Os primeiros 20 minutos deste jogo contra o Ceará foram dignos de um time que luta pelo título. Com 10 minutos já estávamos ganhando por 1 a 0 e pressionando muito o adversário. Depois abandonamos o jogo e curtimos uma praia.
O empate foi merecido. Mas quero abrir aqui outra discussão: a atuação do árbitro.
A anulação do gol de Pablo teria sido natural, pois ele estava impedido no primeiro lance. Mas a regra não permite que o VAR entre em ação se o juiz der reinício ao jogo.

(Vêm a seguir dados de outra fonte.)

(** The rows after the first: the buffer ends with the previous row. *)
Lemma rows_loop (rows : list (Z * list Z)) :
  forall (pre A prev : list Z) (j : Z),
    0 <= j ->
    len pre = j * (1 + k) ->
    len prev = k ->
    Forall (row_ok k) rows ->
    for_range (List.length rows) j
      (fun j self => defilter_row self (scanline (pre ++ stream_of rows) (1 + k) j))
      (set_rgba self0 (A ++ prev))
    = Ok (set_rgba self0 (A ++ prev ++ table_image bpp prev rows)).
Proof.
  induction rows as [|[t d] rows IH]; intros pre A prev j Hj Hpre Hprev Hrows.
  - cbn [List.length for_range table_image]. rewrite app_nil_r. reflexivity.
  - inversion Hrows as [|r rs [Ht [Hd Hb]] Hrs]; subst r rs. cbn [fst snd] in *.
    cbn [List.length]. rewrite for_range_S.
    cbn [stream_of flat_map fst snd]. fold (stream_of rows).
    rewrite (scanline_at pre (t :: d) (stream_of rows))
      by (try rewrite len_cons; lia).
    assert (Hprior : prior_row (set_rgba self0 (A ++ prev)) = prev)
      by (apply (prior_row_last _ A prev); [reflexivity | exact Hprev | lia]).
    rewrite defilter_row_table;
      [ | exact depth8 | exact bpp_ok | exact Ht | exact Hb
        | intros _; rewrite Hprior; lia ].
    cbn [bind]. rewrite Hprior.
    change (rgba (set_rgba self0 (A ++ prev))) with (A ++ prev).
    change (num_channels (set_rgba self0 (A ++ prev))) with bpp.
    change (set_rgba (set_rgba self0 (A ++ prev))
              ((A ++ prev) ++ table_row t bpp prev d))
      with (set_rgba self0 ((A ++ prev) ++ table_row t bpp prev d)).
    replace (pre ++ (t :: d) ++ stream_of rows)
      with ((pre ++ t :: d) ++ stream_of rows)
      by (rewrite <- app_assoc; reflexivity).
    rewrite (IH (pre ++ t :: d) (A ++ prev) (table_row t bpp prev d) (j + 1));
      [ | lia | rewrite len_app, len_cons; lia
        | rewrite table_row_len; exact Hd | exact Hrs ].
    cbn [table_image fst snd]. rewrite <- !app_assoc. reflexivity.
Qed.

End Image.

Por exemplo: houve um pênalti numa área. o time que estava se defendendo sai com a bola, vai para o ataque e acontece um escanteio, ou falta, ou algo que paralise a partida.O árbitro deve ser orientado pelo VAR a aguardar para reiniciar a partida e, se o pênalti foi confirmado, volta toda a jogada. Por outro lado, se o árbitro der reinício ao jogo, com a cobrança do lateral, escanteio ou falta, o VAR fica inutilizado.
O que ocorreu no castelão? O árbitro foi orientado pelo VAR que o gol foi legítimo. Ele reiniciou a partida. Depois parou, deu cartão amarelo a um jogador do Ceará. Tornou a reiniciar a partida (lembrando que ele fez a sinalização do VAR para dar o gol, pois o bandeira havia marcado impedimento). Então parou de novo o jogo e retirou o gol do São Paulo.
Isso não existe. Isso é erro de direito e cabe pedido de anulação da partida.
Mas isso vai acontecer? Tenho quase absoluta certeza que não. Fosse o Flamengo o prejudicado, certamente teríamos a anulação. Mas sendo o São Paulo, já sabemos o resultado.
Em suma, continuamos na briga, mesmo sendo prejudicados. E eu continuo confiante.